It takes a pretty extreme college sports fan to realize that Rhode Island School of Design, one of the most prestigious art schools in the world, even has sports teams. It’s not something art schools are generally known for. But if you’ve heard of RISD’s hockey team, the Nads, you’ve likely found at least the name memorable. Their hockey team, the Pricks, sailing team, the Seamen and basketball team, the Balls are all tied together by the enthusiastic support of both a small group of fans, and the unofficial but widely loved RISD mascot, Scrotie.
As the one-time director of web editorial at RISD, way back in 2013-14, I received the assignment to, “Kill Scrotie.” At that time (no longer), if you googled RISD, the first image most people would be served was one of the giant foam phallus, along with his title as the official school mascot. But RISD the institution has never officially recognized his mascotry, and didn’t feel that he made an appropriate first impression or represented the school’s character. They asked me to remove all online evidence of Scrotie’s existence, which at the time was not possible through Google. Search Engine results pages have changed a lot since then, and you won’t find him featured in information about RISD, or on the RISD site itself (although searching specifically for “RISD mascot” will still get you an expansive body of content). Ever since then, Scrotie has been an underdog, outsider hero to me.
RISD Mascot Documentary
Filmmakers Zoe Lee and Lindsay Chu, along with co-director Ryan Lettieri, students at RISD, premiered a documentary about the Nads and the Scrotie experience. At the start of the summer, they premiered a 30-minute sampler of the project, using five years of gathered footage. Narragansett Brewery in PVD hosted the event, which culminated in a live MMA showdown between Scrotie and Gansett mascot Tallboy, a spirited, if bizarre, confrontation across the Brewery in which Tallboy was ultimately shafted as Scrotie claimed the win.
The footage shown was still very much in-progress, and the standing-room-only crowd was so excited and responsive that it was often hard to hear the film, but it came across as lighthearted and bizarre, while poking into bigger issues like the role of athletics in college, and where inappropriate humor fits in modern society.
“When I came to my first game, I didn’t realize RISD had any kind of a real team,” Lee explains of the origin of the project. Looking at the sparse collection of people in the stands, Lee thought, “Who are these fans?
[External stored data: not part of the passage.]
(** * Book_Recommendation: the scoring and gamification core

    A shallow embedding of [gamification.py], [recommendation_engine.py],
    [book_manager.py], of [register_child] of [user_manager.py] and of the
    [/api/return] and leaderboard handlers of [api.py], with the properties
    of the scoring function, of the similarity and genre queries, of
    borrowing and returning, and of the streak, points and badge update.

    Modelling conventions.
    - The SQLite database is a record of tables.  A table that the code
      only reaches through its primary key ([users], [user_stats]) is a
      finite map from the key; a table that the code scans ([books],
      [reading_history], [borrowing_records]) is the list of its rows in
      rowid order.
    - Nullable columns that the code tests are [option]s: [None] is SQL
      NULL, which is also Python's [None] once fetched.
    - Python [int]s and SQLite INTEGERs are [Z]; Python [float]s and SQLite
      REALs are exact rationals [Q], compared with [==].
    - A calendar date, stored by the code as a ['%Y-%m-%d'] string, is the
      number of its day; [datetime.now()] is the parameter [today]. *)

From Stdlib Require Import ZArith QArith Qminmax List Lia Permutation Sorted.
From stdpp Require Import gmap strings list fin_maps sorting.

Open Scope string_scope.
Open Scope Z_scope.

(** ** The tables of [database.py] *)

(** [users]: the columns read by the scoring core. *)
Record users_row := {
  u_community_name : option string;
  u_user_type : option string;
  u_age : option Z
}.

(** [books]; [book_id] is the primary key, the rows are kept in rowid
    order. *)
Record books_row := {
  b_book_id : Z;
  b_title : string;
  b_author : option string;
  b_genre : option string;
  b_age_group : option string;
  b_owner_id : Z;
  b_available : Z
}.

(** [borrowing_records]. *)
Record borrowing_row := {
  br_book_id : Z;
  br_borrower_id : Z;
  br_return_date : option Z;
  br_status : string
}.

(** [reading_history]; [rating] is nullable. *)
Record history_row := {
  rh_user_id : Z;
  rh_book_id : Z;
  rh_rating : option Z;
  rh_completed_date : Z;
  rh_review : option string
}.

(** [user_stats], keyed by [user_id]; [badges] is the decoded JSON list. *)
Record stats_row := {
  total_books_read : Z;
  current_streak : Z;
  longest_streak : Z;
  total_points : Z;
  badges : list string;
  last_activity_date : option Z
}.

Record database := {
  users : gmap Z users_row;
  books : list books_row;
  borrowing_records : list borrowing_row;
  reading_history : list history_row;
  user_stats : gmap Z stats_row
}.

(** The row that [register_child] inserts into [user_stats]: the column
    defaults and the empty JSON list. *)
Definition fresh_stats : stats_row :=
  {| total_books_read := 0; current_streak := 0; longest_streak := 0;
     total_points := 0; badges := []; last_activity_date := None |}.

(** ** A state monad for the code that writes to the database *)

Definition DB (A : Type) : Type := database -> A * database.

Definition ret {A} (a : A) : DB A := fun db => (a, db).

Definition bind {A B} (c : DB A) (k : A -> DB B) : DB B :=
  fun db => let (a, db') := c db in k a db'.

Definition get_db : DB database := fun db => (db, db).

Definition put_db (db' : database) : DB unit := fun _ => (tt, db').

Notation "'do' x <- c ; k" := (bind c (fun x => k))
  (at level 10, x name, c at level 100, k at level 200).

(** ** [gamification.py] *)

Module Gamification.

(** The dictionary returned by [update_reading_stats]. *)
Record stats_delta := {
  d_points_earned : Z;
  d_total_points : Z;
  d_new_badges : list string;
  d_current_streak : Z;
  d_longest_streak : Z;
  d_total_books : Z
}.

(** [x in badges] on a Python list of strings. *)
Definition py_in (x : string) (l : list string) : bool :=
  existsb (String.eqb x) l.

(** One [if cond and 'b' not in badges: badges.append('b')]. *)
Definition award (cond : bool) (b : string) (badges : list string)
  : list string :=
  if cond && negb (py_in b badges) then badges ++ [b] else badges.

(** [_check_badges]; [user_id] is not used by the body. *)
Definition _check_badges (user_id total_books current_streak : Z)
    (current_badges : list string) : list string :=
  let badges := current_badges in
  let badges := award (total_books >=? 1) "first_book" badges in
  let badges := award (current_streak >=? 7) "week_streak" badges in
  let badges := award (current_streak >=? 30) "month_streak" badges in
  let badges := award (total_books >=? 10) "bookworm" badges in
  let badges := award (total_books >=? 25) "scholar" badges in
  let badges := award (total_books >=? 50) "genius" badges in
  badges.

(** The streak branch of [update_reading_stats] (lines 65-76):
    [days_diff] is [(today - last_date).days]. *)
Definition step_streak (last_activity : option Z) (today current_streak : Z)
  : Z :=
  match last_activity with
  | Some last_date =>
      let days_diff := today - last_date in
      if days_diff =? 1 then current_streak + 1
      else if days_diff >? 1 then 1
      else current_streak
  | None => 1
  end.

(** [update_reading_stats]: [None] when the reader has no [user_stats]
    row, otherwise the row is rewritten and the delta returned. *)
Definition update_reading_stats (user_id today : Z)
  : DB (option stats_delta) :=
  do db <- get_db;
  match user_stats db !! user_id with
  | None => ret None
  | Some stats =>
      let total_books := total_books_read stats + 1 in
      let current_streak :=
        step_streak (last_activity_date stats) today (current_streak stats) in
      let longest_streak :=
        if current_streak >? longest_streak stats then current_streak
        else longest_streak stats in
      let base_points := 10 in
      let streak_bonus := current_streak * 2 in
      let points_earned := base_points + streak_bonus in
      let total_points := total_points stats + points_earned in
      let old_badges := badges stats in
      let new_badges_list :=
        _check_badges user_id total_books current_streak (badges stats) in
      let newly_earned :=
        List.filter (fun b => negb (py_in b old_badges)) new_badges_list in
      do _ <- put_db {| users := users db;
                books := books db;
                borrowing_records := borrowing_records db;
                reading_history := reading_history db;
                user_stats :=
                  <[user_id := {| total_books_read := total_books;
                                  current_streak := current_streak;
                                  longest_streak := longest_streak;
                                  total_points := total_points;
                                  badges := new_badges_list;
                                  last_activity_date := Some today |}]>
                    (user_stats db) |};
      ret (Some {| d_points_earned := points_earned;
                   d_total_points := total_points;
                   d_new_badges := newly_earned;
                   d_current_streak := current_streak;
                   d_longest_streak := longest_streak;
                   d_total_books := total_books |})
  end.

End Gamification.

(** ** SQL and Python primitives used by the queries *)

(** SQL [a = b] on TEXT values inside WHERE and CASE: NULL on either side
    never matches. *)
Definition sql_eq_text (a b : option string) : bool :=
  match a, b with
  | Some x, Some y => String.eqb x y
  | _, _ => false
  end.

(** SQL [a >= n] on a nullable INTEGER. *)
Definition sql_ge (a : option Z) (n : Z) : bool :=
  match a with
  | Some x => x >=? n
  | None => false
  end.

(** Python truth value of a fetched or submitted rating: [None] and [0]
    are false. *)
Definition truthy (rating : option Z) : bool :=
  match rating with
  | Some r => negb (r =? 0)
  | None => false
  end.

(** SQL [LIMIT ?]: a negative bound means no bound. *)
Definition sql_limit {A} (limit : Z) (l : list A) : list A :=
  if limit <? 0 then l else firstn (Z.to_nat limit) l.

(** Python [l[:limit]]: a negative bound counts from the end. *)
Definition py_slice_to {A} (limit : Z) (l : list A) : list A :=
  if limit <? 0 then firstn (Z.to_nat (Z.of_nat (length l) + limit)) l
  else firstn (Z.to_nat limit) l.

(** Descending stable sort on a key: Python's [sort(key=..., reverse=True)],
    which keeps the input order of equal keys, and the order this model
    gives to SQL's [ORDER BY key DESC], whose order among equal keys SQLite
    leaves open.  [leb] is the order on keys. *)
Section Sorting.
Context {A K : Type} (leb : K -> K -> bool) (key : A -> K).

Fixpoint insert_desc (x : A) (l : list A) : list A :=
  match l with
  | [] => [x]
  | y :: l' =>
      if leb (key y) (key x) then x :: y :: l'
      else y :: insert_desc x l'
  end.

Definition sort_desc (l : list A) : list A :=
  fold_right insert_desc [] l.
End Sorting.

(** What a Python call does: it returns a value or raises. *)
Inductive py_exn := TypeError.

Inductive outcome (A : Type) :=
  | Returns (a : A)
  | Raises (e : py_exn).
Arguments Returns {A} a.
Arguments Raises {A} e.

(** ** [recommendation_engine.py] *)

Module Recommendation.

(** The dictionary returned by [get_user_reading_profile]. *)
Record profile := {
  genres : gmap (option string) Q;
  authors : gmap (option string) Q;
  total_books : Z
}.

(** [d[k] += r] on a [defaultdict(float)]. *)
Definition dd_add (k : option string) (r : Q) (d : gmap (option string) Q)
  : gmap (option string) Q :=
  <[k := (default 0 (d !! k) + r)%Q]> d.

(** The rows [(genre, author, age_group, rating)] of the join of
    [reading_history] with [books] for one reader. *)
Definition history_row_t : Type :=
  option string * option string * option string * option Z.

Definition fetch_history (db : database) (user_id : Z) : list history_row_t :=
  flat_map
    (fun rh =>
       if rh_user_id rh =? user_id then
         map (fun b => (b_genre b, b_author b, b_age_group b, rh_rating rh))
             (List.filter (fun b => b_book_id b =? rh_book_id rh) (books db))
       else [])
    (reading_history db).

(** The body of the [for] loop that accumulates the two score tables. *)
Definition accumulate
    (acc : gmap (option string) Q * gmap (option string) Q)
    (row : history_row_t)
  : gmap (option string) Q * gmap (option string) Q :=
  let '(genre_scores, author_scores) := acc in
  let '(genre, author, _, rating) := row in
  match rating with
  | Some r =>
      if r =? 0 then acc
      else (dd_add genre (inject_Z r) genre_scores,
            dd_add author (inject_Z r) author_scores)
  | None => acc
  end.

Definition get_user_reading_profile (db : database) (user_id : Z) : profile :=
  let history := fetch_history db user_id in
  let '(genre_scores, author_scores) := fold_left accumulate history (∅, ∅) in
  {| genres := genre_scores;
     authors := author_scores;
     total_books := Z.of_nat (length history) |}.

(** The age bracket chosen from the reader's age. *)
Definition age_group_of (age : Z) : string :=
  if age <=? 8 then "5-8"
  else if age <=? 12 then "9-12"
  else if age <=? 16 then "13-16"
  else "16+".

(** The rows [(book_id, title, author, genre)] of the candidate query. *)
Definition book_t : Type := Z * string * option string * option string.

Definition owner_in_community (db : database) (b : books_row)
    (community : option string) : bool :=
  match users db !! b_owner_id b with
  | Some u => sql_eq_text (u_community_name u) community
  | None => false
  end.

Definition read_by (db : database) (user_id : Z) : list Z :=
  map rh_book_id
      (List.filter (fun rh => rh_user_id rh =? user_id) (reading_history db)).

Definition held_by (db : database) (user_id : Z) : list Z :=
  map br_book_id
      (List.filter
         (fun br => (br_borrower_id br =? user_id)
                    && String.eqb (br_status br) "active")
         (borrowing_records db)).

Definition in_ids (x : Z) (ids : list Z) : bool := existsb (Z.eqb x) ids.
We definitely wanted to answer that question – the community around the Nads. They are the only team with deep community connections; there are random people connected to the team, much more than to the school.”
The Nads are a sort of hybrid-club team, so they have alumni and even professors on the team, who may remain much longer than the typical 4-year college tenure. They play against club teams at regional colleges not so well known for their hockey, including Brown, Tufts and MIT. As the filmmakers documented this community, they also became a part of it, forming relationships of all sorts. “I would drag this huge boombox and be the unofficial commentator [there was no official commentator]. The whole experience was so silly. Games and practice take place in the super-official, formal-looking Brown Ice Arena. The team really supported what we were doing, and got used to me and Lindsay being in the locker room every week. [The project] morphed from capturing clips into a real documentary. We took a minute to pause, and realized we were both the auteurs and really involved with our subjects. All these weird projects like merch sprang out of this.”
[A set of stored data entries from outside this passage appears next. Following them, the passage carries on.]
(** * The enrichment pipeline of [DoclingHandler] (docling_handler.py)

    A shallow embedding of the enrichment stages of [DoclingHandler] and of
    the orchestrator [convert_document], with the properties the
    specification states about them.

    Conventions of the embedding.
    - A Python [str] is a Rocq [string] with one [ascii] per character, so
      the model covers texts whose code points are below 256 (Latin-1).
      Literals of the source that carry accents are written through [u],
      which decodes the UTF-8 bytes of this file into such characters.
    - A Python [float] is a primitive binary64 float.
    - A [try: ... except Exception] block is [catch body handler] over the
      error type [exc]; the external collaborators (conversion engine,
      captioning model, [re]) are parameters. *)

From Stdlib Require Import Ascii String PrimFloat SpecFloat FloatAxioms Uint63 ZArith.
From Stdlib Require Import DecimalString.
From stdpp Require Import gmap strings list.

Local Open Scope string_scope.

(** ** Python strings *)

Module Py.

(** Decoding of the UTF-8 two-byte sequences of Latin-1 characters, used
    only to write the accented literals of the source. *)
Fixpoint u_from (lead : option nat) (s : string) : string :=
  match s with
  | EmptyString => EmptyString
  | String c s' =>
    let n := nat_of_ascii c in
    match lead with
    | Some off => String (ascii_of_nat (n + off)) (u_from None s')
    | None =>
      if Nat.eqb n 194 then u_from (Some 0) s'
      else if Nat.eqb n 195 then u_from (Some 64) s'
      else String c (u_from None s')
    end
  end.

Definition u (s : string) : string := u_from None s.

(** [s.startswith(p)] *)
Fixpoint startswith (p s : string) : bool :=
  match p, s with
  | EmptyString, _ => true
  | String a p', String b s' => if Ascii.eqb a b then startswith p' s' else false
  | String _ _, EmptyString => false
  end.

(** [sub in s] *)
Fixpoint contains (sub s : string) : bool :=
  startswith sub s ||
  match s with
  | EmptyString => false
  | String _ s' => contains sub s'
  end.

(** [s.replace(old, new)]: occurrences of [old] are replaced from left to
    right without overlap; [skip] counts the characters of a replaced
    occurrence still to be dropped. *)
Fixpoint replace_from (old new : string) (skip : nat) (s : string) : string :=
  match s with
  | EmptyString => EmptyString
  | String c s' =>
    match skip with
    | S k => replace_from old new k s'
    | O =>
      if startswith old s
      then new +:+ replace_from old new (String.length old - 1) s'
      else String c (replace_from old new 0 s')
    end
  end.

(** With an empty [old], Python inserts [new] before every character and at
    the end. *)
Fixpoint replace_empty (new s : string) : string :=
  match s with
  | EmptyString => new
  | String c s' => new +:+ String c (replace_empty new s')
  end.

Definition replace (old new s : string) : string :=
  match old with
  | EmptyString => replace_empty new s
  | String _ _ => replace_from old new 0 s
  end.

(** [s.lower()] on Latin-1: A-Z and the accented capitals U+00C0-U+00DE
    (the multiplication sign U+00D7 apart) move up by 32. *)
Definition lower_char (c : ascii) : ascii :=
  let n := nat_of_ascii c in
  if (Nat.leb 65 n && Nat.leb n 90) || (Nat.leb 192 n && Nat.leb n 222 && negb (Nat.eqb n 215))
  then ascii_of_nat (n + 32) else c.

Fixpoint lower (s : string) : string :=
  match s with
  | EmptyString => EmptyString
  | String c s' => String (lower_char c) (lower s')
  end.

(** [c.isspace()] below U+0100: TAB, LF, VT, FF, CR, the separators
    U+001C-U+001F, space, NEL (U+0085) and the no-break space (U+00A0). *)
Definition isspace (c : ascii) : bool :=
  let n := nat_of_ascii c in
  (Nat.leb 9 n && Nat.leb n 13) || (Nat.leb 28 n && Nat.leb n 32) || Nat.eqb n 133 || Nat.eqb n 160.

(** [s.split()]: the maximal runs of non-space characters; [cur] is the
    word being read. *)
Fixpoint split_ws_from (cur : string) (s : string) : list string :=
  match s with
  | EmptyString => match cur with EmptyString => [] | _ => [cur] end
  | String c s' =>
    if isspace c
    then match cur with
         | EmptyString => split_ws_from EmptyString s'
         | _ => cur :: split_ws_from EmptyString s'
         end
    else split_ws_from (cur +:+ String c EmptyString) s'
  end.

Definition split_ws (s : string) : list string := split_ws_from EmptyString s.

(** [s.split(sep)] for a non-empty [sep] (Python raises ValueError on an
    empty one, which no call of the handler passes): the pieces between
    the occurrences of [sep], read from left to right without overlap; the
    result is never empty. *)
Fixpoint split_from (sep : string) (skip : nat) (s : string) : list string :=
  match s with
  | EmptyString => [EmptyString]
  | String c s' =>
    match skip with
    | S k => split_from sep k s'
    | O =>
      if startswith sep s
      then EmptyString :: split_from sep (String.length sep - 1) s'
      else match split_from sep 0 s' with
           | p :: ps => String c p :: ps
           | [] => [String c EmptyString]
           end
    end
  end.

Definition split (sep s : string) : list string := split_from sep 0 s.

(** [s.strip()] *)
Fixpoint lstrip (s : string) : string :=
  match s with
  | EmptyString => EmptyString
  | String c s' => if isspace c then lstrip s' else s
  end.

Fixpoint rstrip (s : string) : string :=
  match s with
  | EmptyString => EmptyString
  | String c s' =>
    match rstrip s' with
    | EmptyString => if isspace c then EmptyString else String c EmptyString
    | r => String c r
    end
  end.

Definition strip (s : string) : string := rstrip (lstrip s).

(** [str(n)] and the interpolation of an [int] in an f-string. *)
Definition str_of_nat (n : nat) : string := NilZero.string_of_uint (Nat.to_uint n).

(** [float(n)] for a length [n]; exact below 2^53. *)
Definition float_of_nat (n : nat) : float := PrimFloat.of_uint63 (Uint63.of_Z (Z.of_nat n)).

(** [min(a, b)] and [max(a, b)] return their first argument unless the
    second is strictly smaller (resp. larger). *)
Definition min (a b : float) : float := if PrimFloat.ltb b a then b else a.
Definition max (a b : float) : float := if PrimFloat.ltb a b then b else a.

(** Number of occurrences of the character [c] in [s]. *)
Fixpoint count_char (c : ascii) (s : string) : nat :=
  match s with
  | EmptyString => 0
  | String d s' => (if Ascii.eqb c d then 1 else 0) + count_char c s'
  end.

(** [sub] occurs in [s], stated without reference to a search procedure. *)
Definition Occurs (sub s : string) : Prop :=
  exists pre post : string, s = pre +:+ sub +:+ post.

End Py.

(** ** Exceptions *)

(** The outcome of a computation that may raise: a value, or the message
    of the exception. *)
Inductive exc (A : Type) : Type :=
| Ok (a : A)
| Raise (e : string).
Arguments Ok {A} a.
Arguments Raise {A} e.

#[export] Instance exc_ret : MRet exc := fun A a => Ok a.
#[export] Instance exc_bind : MBind exc := fun A B f m =>
  match m with
  | Ok a => f a
  | Raise e => Raise e
  end.

(** [try: body except Exception as e: handler e] *)
Definition catch {A : Type} (body : exc A) (handler : string -> A) : A :=
  match body with
  | Ok a => a
  | Raise e => handler e
  end.

Definition raises {A : Type} (m : exc A) : Prop := exists e, m = Raise e.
The filmmakers credit Seven Days in Hell, a 2015 mockumentary about a (fictional) 7-day long tennis match, with their tonal inspiration. “We were obsessed with that film,” Lee adds. A background in actual sports documentation had shown Lee the other end of the spectrum. “I have seen a lot of the harm that comes from elite athletics… This is the antithesis to typical college athletics. About training, but also having fun and developing community loyalty.”
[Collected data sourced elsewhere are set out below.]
Lemma MatchingAttention_forward_ok (th : params) (name : string) (mem cand : nat)
    (adim : option nat) (ty : string) (att : MatchingAttention)
    (M : list (list vec)) (x : list vec) (mask : option (list vec)) (T B : nat) :
  MatchingAttention_init th name mem cand adim ty = Ok att ->
  known_att_type ty ->
  has_shape3 T B mem M = true ->
  has_shape2 B cand x = true ->
  (1 <= T)%nat ->
  (ty = "general2"%string ->
   has_shape2 B T (effective_mask M mask) = true /\
   Forall valid_mask_row (effective_mask M mask) /\
   (forall b, (b < B)%nat ->
      peak_valid (nth b (general2_scores att M x) [])
                 (nth b (effective_mask M mask) []))) ->
  exists alpha : list vec,
    MatchingAttention_forward att M x mask
    = Ok (fattn_pool (map defined alpha) M, map defined alpha) /\
    length alpha = B /\
    Forall (row_ok T) alpha /\
    (ty = "general2"%string ->
     forall b i, (b < B)%nat ->
       nth i (nth b (effective_mask M mask) []) 0 = 0 ->
       nth i (nth b alpha []) 0 = 0).
Proof.
  intros Hinit Hk HM Hx HT Hmask.
  destruct (MatchingAttention_init_inv th name mem cand adim ty att Hinit Hk)
    as [Hty [Hdot [Hgen [Hgen2 Hcat]]]].
  assert (HlM : length M = T) by (apply has_shape3_true in HM; tauto).
  assert (Hlx : length x = B) by (apply has_shape2_true in Hx; tauto).
  assert (Hxr : forall r, In r x -> length r = cand).
  { apply has_shape2_true in Hx. destruct Hx as [_ Hf].
    rewrite Forall_forall in Hf. exact Hf. }
  unfold MatchingAttention_forward. rewrite Hty.
  destruct Hk as [-> | [-> | [-> | ->]]]; simpl String.eqb.
  - (* dot *)
    specialize (Hdot eq_refl). subst cand.
    rewrite (bmm_scores_ok T B mem M x HM Hx HT). cbn [bind].
    eexists (map softmax _). rewrite map_map. split; [reflexivity|].
    split; [rewrite length_map, imap_length; exact Hlx|].
    split; [|discriminate].
    apply softmax_rows; [exact HT|]. apply scores_rows. exact HlM.
  - (* general *)
    rewrite (Hgen eq_refl). cbn [getattr]. cbn [bind].
    rewrite (mapM_map _ (Linear_out (nn_Linear th (name ++ ".transform")%string cand mem false)))
      by (intros r Hr; apply Linear_forward_ok; simpl; auto).
    cbn [bind].
    rewrite (bmm_scores_ok T B mem M); [|exact HM| |exact HT].
    2:{ apply has_shape2_true. split; [rewrite length_map; exact Hlx|].
        apply Forall_forall. intros r Hr. apply in_map_iff in Hr.
        destruct Hr as [r0 [<- _]]. apply Linear_out_length. }
    cbn [bind].
    eexists (map softmax _). rewrite map_map. split; [reflexivity|].
    split; [rewrite length_map, imap_length, length_map; exact Hlx|].
    split; [|discriminate].
    apply softmax_rows; [exact HT|]. apply scores_rows. exact HlM.
  - (* general2 *)
    rewrite (Hgen2 eq_refl). cbn [getattr]. cbn [bind].
    rewrite (mapM_map _ (Linear_out (nn_Linear th (name ++ ".transform")%string cand mem true)))
      by (intros r Hr; apply Linear_forward_ok; simpl; auto).
    cbn [bind].
    rewrite (bmm_scores_ok T B mem M); [|exact HM| |exact HT].
    2:{ apply has_shape2_true. split; [rewrite length_map; exact Hlx|].
        apply Forall_forall. intros r Hr. apply in_map_iff in Hr.
        destruct Hr as [r0 [<- _]]. apply Linear_out_length. }
    cbn [bind].
    destruct (Hmask eq_refl) as [Hms [Hmv Hpk]].
    unfold general2_scores in Hpk. rewrite (Hgen2 eq_refl) in Hpk.
    set (s := imap _ (map _ x)) in *.
    assert (Hls : length s = B) by (unfold s; rewrite imap_length, length_map; exact Hlx).
    assert (Hsr : Forall (fun r => length r = T) s) by (apply scores_rows; exact HlM).
    rewrite Hls, HlM, (broadcast_mask_id B T _ Hms), check_true by exact Hms.
    cbn [bind].
    set (m := effective_mask M mask) in *.
    assert (Hlm : length m = B) by (apply has_shape2_true in Hms; tauto).
    assert (Hmr : Forall (fun r => length r = T) m)
      by (apply has_shape2_true in Hms; tauto).
    assert (Hpair : forall sc mk, In (sc, mk) (combine s m) ->
              length sc = length mk /\ valid_mask_row mk /\ peak_valid sc mk).
    { intros sc mk Hin. rewrite Forall_forall in Hsr, Hmr, Hmv.
      pose proof (in_combine_l _ _ _ _ Hin) as H1.
      pose proof (in_combine_r _ _ _ _ Hin) as H2.
      rewrite (Hsr sc H1), (Hmr mk H2). split; [reflexivity|].
      split; [apply Hmv; exact H2|].
      destruct (In_nth _ _ ([], []) Hin) as [b [Hb Hnth]].
      rewrite length_combine in Hb.
      rewrite combine_nth_lt in Hnth by lia. injection Hnth as <- <-.
      apply Hpk. lia. }
    exists (map2 general2_weights s m).
    split.
    { rewrite map2_map_l. f_equal. f_equal.
      - f_equal. apply map2_ext_in. intros sc mk Hin.
        destruct (Hpair sc mk Hin) as [? [? ?]].
        apply general2_row_defined; assumption.
      - apply map2_ext_in. intros sc mk Hin.
        destruct (Hpair sc mk Hin) as [? [? ?]].
        apply general2_row_defined; assumption. }
    split; [rewrite map2_length; lia|].
    split.
    + apply Forall_forall. intros w Hw. unfold map2 in Hw.
      apply in_map_iff in Hw. destruct Hw as [[sc mk] [<- Hin]]. simpl.
      destruct (Hpair sc mk Hin) as [Hl [Hv Hp]].
      destruct (general2_weights_props sc mk Hl Hv Hp) as [H1 [H2 [H3 _]]].
      rewrite Forall_forall in Hmr.
      rewrite (Hmr mk (in_combine_r _ _ _ _ Hin)) in H1.
      repeat split; assumption.
    + intros _ b i Hb Hz.
      rewrite (map2_nth general2_weights s m b [] [] []) by lia.
      assert (Hin : In (nth b s [], nth b m []) (combine s m)).
      { rewrite <- (combine_nth_lt s m b [] []) by lia.
        apply nth_In. rewrite length_combine. lia. }
      destruct (Hpair _ _ Hin) as [Hl [Hv Hp]].
      destruct (general2_weights_props _ _ Hl Hv Hp) as [_ [_ [_ H4]]].
      apply H4. exact Hz.
  - (* concat *)
    destruct (Hcat eq_refl) as [a [Htr Hvp]]. rewrite Htr, Hvp.
    rewrite (has_shape3_size1 T B mem M HM HT).
    rewrite check_true by (apply Nat.eqb_eq; exact Hlx). cbn [bind]. cbn [getattr].
    cbn [bind].
    set (tr := nn_Linear th (name ++ ".transform")%string (cand + mem) a false).
    set (vp := nn_Linear th (name ++ ".vector_prod")%string a 1 false).
    set (M_x_ := imap _ x).
    assert (HMx : forall r mx, In r M_x_ -> In mx r -> length mx = (cand + mem)%nat).
    { intros r mx Hr Hmx. apply in_imap in Hr.
      destruct Hr as [b [xb [-> [Hb Hxb]]]].
      apply in_map_iff in Hmx. destruct Hmx as [m0 [<- Hm0]].
      rewrite length_app, (Hxr xb Hxb).
      pose proof (batch_row_width T B mem M b HM ltac:(lia)) as Hw.
      rewrite Forall_forall in Hw. rewrite (Hw m0 Hm0). lia. }
    rewrite (mapM_mapM_map _ (fun mx => map tanh (Linear_out tr mx))).
    2:{ intros r mx Hr Hmx. rewrite Linear_forward_ok by (simpl; eauto). reflexivity. }
    cbn [bind].
    rewrite (mapM_mapM_map _ (Linear_out vp)).
    2:{ intros r y Hr Hy. apply in_map_iff in Hr. destruct Hr as [r0 [<- Hr0]].
        apply in_map_iff in Hy. destruct Hy as [mx [<- Hmx]].
        apply Linear_forward_ok. rewrite length_map, Linear_out_length. reflexivity. }
    cbn [bind].
    eexists (map (fun r => softmax (map (hd 0) r)) _).
    rewrite (map_map (fun r => softmax (map (hd 0) r)) defined). split; [reflexivity|].
    split; [rewrite !length_map; unfold M_x_; rewrite imap_length; exact Hlx|].
    split; [|discriminate].
    apply Forall_forall. intros w Hw.
    apply in_map_iff in Hw. destruct Hw as [r [<- Hr]].
    apply in_map_iff in Hr. destruct Hr as [r1 [<- Hr1]].
    apply in_map_iff in Hr1. destruct Hr1 as [r2 [<- Hr2]].
    apply in_imap in Hr2. destruct Hr2 as [b [xb [-> _]]].
    assert (Hlen : length (map (hd 0)
              (map (Linear_out vp)
                 (map (fun mx => map tanh (Linear_out tr mx))
                    (map (fun m => m ++ xb) (batch_row M b))))) = T).
    { rewrite !length_map, batch_row_length. exact HlM. }
    repeat split.
    + rewrite softmax_length. exact Hlen.
    + apply softmax_nonneg.
    + apply softmax_sum. intros E. rewrite E in Hlen. simpl in Hlen. lia.
Qed.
The filmmakers have full-time jobs now, but they haven’t abandoned the project. What’s next for the film? “We are trying to find a way to release this story into the world in a way that is exciting and truthful,” says Lee, who is wrestling with over 90 hours of footage the team shot as well as archival footage. The makers are debating between a feature-length, a chaptered web series, or perhaps another format they haven’t fully conceived yet. They have long used an array of artistic talents to hone their fandom by creating merch, posters and multi-sensory experiences. Whatever this project evolves into, it’s sure to be different, and you can expect Scrotie to be there.
RISD did not officially respond to our inquiries for this story.